Dat verweerder onduidelijk is geweest ten aanzien van hetgeen moest worden aangetoond, is de rechtbank niet gebleken. Het is eiseres zelf die het onderscheid tussen "stock"en "raw material" heeft gemaakt. Verweerder heeft slechts reeds in een vroeg stadium, erop gewezen dat het homeopathisch karakter van de grondstof, ook wel genoemd uitgangsstof, conform het bepaalde in het Bhfp moet worden aangetoond. Verweerder heeft bovendien reeds in zijn brief van 31 juli 1997 de vormen van literatuur opgesomd die worden geaccepteerd als gedegen literatuur.
Eiseres is door verweerder in voldoende mate in de gelegenheid gesteld haar aanvraag te completeren. Er is derhalve geen sprake van een onzorgvuldige voorbereiding van het bestreden besluit door verweerder. In dit verband merkt de rechtbank tevens op dat de Awb niet voorschrijft dat de besluiten in primo exact dezelfde afwijzingsgronden dienen te bevatten als die welke in het voornemen tot afwijzing zijn vermeld. De primaire besluiten bevatten niet dermate nieuwe en, in het kader van de gegeven zienswijze, onverwachte afwijzingsgronden, dat kan worden gezegd dat verweerder onzorgvuldig heeft gehandeld door eiseres niet opnieuw in de gelegenheid te stellen haar zienswijze te geven.
Het is de rechtbank voorts niet gebleken dat verweerder zijn bevoegdheid heeft gebruikt voor een ander doel dan waarvoor deze bevoegdheid is gegeven.
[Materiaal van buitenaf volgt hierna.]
(** X24.  A failing Index Writer run does not end the loop.  When, for
    every entry that passes the tests, the manifest gives the name and the
    version as strings, the commit lookup runs to its end and so does
    every Index Writer run, the run of [regenerate_index] prints one
    [Adding] line for each repository the scan returns, in the order of
    the package names, whatever the return codes of the Index Writer
    runs. *)
Theorem regenerate_index_adds_every_repo items log :
  (∀ item, item ∈ items → eligible item →
     declares_strings item ∧ exits (cand_rev_parse item) ∧
     ∀ args, exits (cand_writer item args)) →
  ∃ log0 repos log' o,
    find_repos_with_pip_index (Some items) log = (log0, Returns repos) ∧
    regenerate_index true (Some items) log = (log', o) ∧
    added log'
    = added log ++ (repo_package <$> Sort.sort repo_package repos).
Proof.
  intros Hall. unfold regenerate_index.
  destruct (regenerate_with_run add_repo
              (fun repo =>
                 is_str (repo_name repo) = true ∧
                 is_str (repo_ver repo) = true ∧
                 ∀ args, exits (cand_writer (repo_path repo) args))
              items log)
    as (log0 & repos & log' & o & Hscan & Hrun & _ & Hadd).
  - intros repo log1. apply add_repo_run.
  - intros item Hin He. destruct (Hall item Hin He) as (? & ? & _). done.
  - intros repo Hd.
    destruct (discovered_strings items repo) as [Hn Hv]; [|done|].
    { intros item Hin He. by destruct (Hall item Hin He). }
    split_and!; [done..|].
    destruct Hd as (Hin & He & _). by destruct (Hall _ Hin He) as (_ & _ & ?).
  - by exists log0, repos, log', o.
Qed.

Lemma regenerate_index_adds_every_repo_witness :
  ∃ log0 repos log' o,
    find_repos_with_pip_index
      (Some [no_marker_repo; failing_writer_repo; good_repo]) []
    = (log0, Returns repos) ∧
    regenerate_index true
      (Some [no_marker_repo; failing_writer_repo; good_repo]) []
    = (log', o) ∧
    added log' = added [] ++ (repo_package <$> Sort.sort repo_package repos).
Proof.
  apply (regenerate_index_adds_every_repo
           [no_marker_repo; failing_writer_repo; good_repo] []).
  exact good_items_run.
Defined.

(** X25.  A manifest value that is not a string ends the run.  For a
    directory with one entry that passes the tests, whose commit lookup
    gives a commit, and whose manifest gives a name or a version that is
    not a string (a number, say), [regenerate_index] prints the [Adding]
    line of the repository and raises [TypeError]: no Index Writer is
    started. *)
Theorem regenerate_index_type_error item name ver seconds out err log :
  eligible item →
  cand_project item = (Some name, Some ver) →
  is_str name && is_str ver = false →
  cand_rev_parse item = Exits seconds 0 out err →
  Str.strip out ≠ EmptyString →
  ∃ log',
    regenerate_index true (Some [item]) log = (log', Raises TypeError) ∧
    added log' = added log ++ [shown_text name].
Proof.
  intros He Hproj Hstr Hrp Hout.
  unfold regenerate_index, regenerate_with, find_repos_with_pip_index.
  cbn [negb scan_items].
  pose proof (scan_item_eligible item [] log He) as Hstep.
  rewrite Hrp in Hstep. destruct Hstep as (log1 & Hadd1 & Hstep).
  rewrite decide_True in Hstep by done.
  destruct Hstep as (name' & ver' & Hproj' & Hstep).
  rewrite Hproj in Hproj'. simplify_eq. cbn [app] in Hstep.
  set (repo := mkRepo item name' ver' (Str.strip out)) in *.
  unfold mbind at 1, Proc_bind at 1.
  unfold mbind at 1, Proc_bind at 1. rewrite Hstep.
  unfold mret at 1, Proc_ret at 1.
  assert (Hsort : sorted_by_name [repo] = Returns [repo]).
  { unfold sorted_by_name. by destruct (forallb _ _). }
  unfold mbind at 1, Proc_bind at 1, lift at 1. rewrite Hsort.
  cbn [for_each].
  unfold add_repo.
  unfold mbind at 1, Proc_bind at 1.
  unfold mbind at 1, Proc_bind at 1.
  unfold mbind at 1, Proc_bind at 1, emit at 1.
  destruct (forge_identity_run repo
              (log1 ++ [Adding (repo_package repo) (repo_version repo)]))
    as (log2 & [u r] & Hrun & Hadd2).
  unfold mbind at 1, Proc_bind at 1. rewrite Hrun.
  rewrite (writer_args_other repo u r) by done.
  unfold lift. exists log2. split; [done|].
  rewrite Hadd2, added_app, Hadd1. done.
Qed.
Dat verweerder registratie van de onderhavige producten zou hebben geweigerd uitsluitend omdat deze zijn gebaseerd op nosoden, is niet gebleken en is door eiseres ook niet met feiten onderbouwd.
Het voorgaande leidt tot de conclusie dat het bestreden besluit op goede gronden is genomen. Het beroep dient derhalve ongegrond te worden verklaard. Voor een proceskostenveroordeling bestaat geen aanleiding.
Beslissing
De Rechtbank 's-Gravenhage,
RECHT DOENDE:
verklaart het beroep ongegrond.
Rechtsmiddel
Tegen deze uitspraak kan binnen zes weken na verzending daarvan hoger beroep worden ingesteld bij de Afdeling bestuursrechtspraak van de Raad van State.
Aldus gegeven door mr. C.F. de Lemos Benvindo, mr. C.I. Blok-Bitter en mr. S. Verheijen en in het openbaar uitgesproken op 16 februari 2006, in tegenwoordigheid van de griffier mr. J.A. Leijten.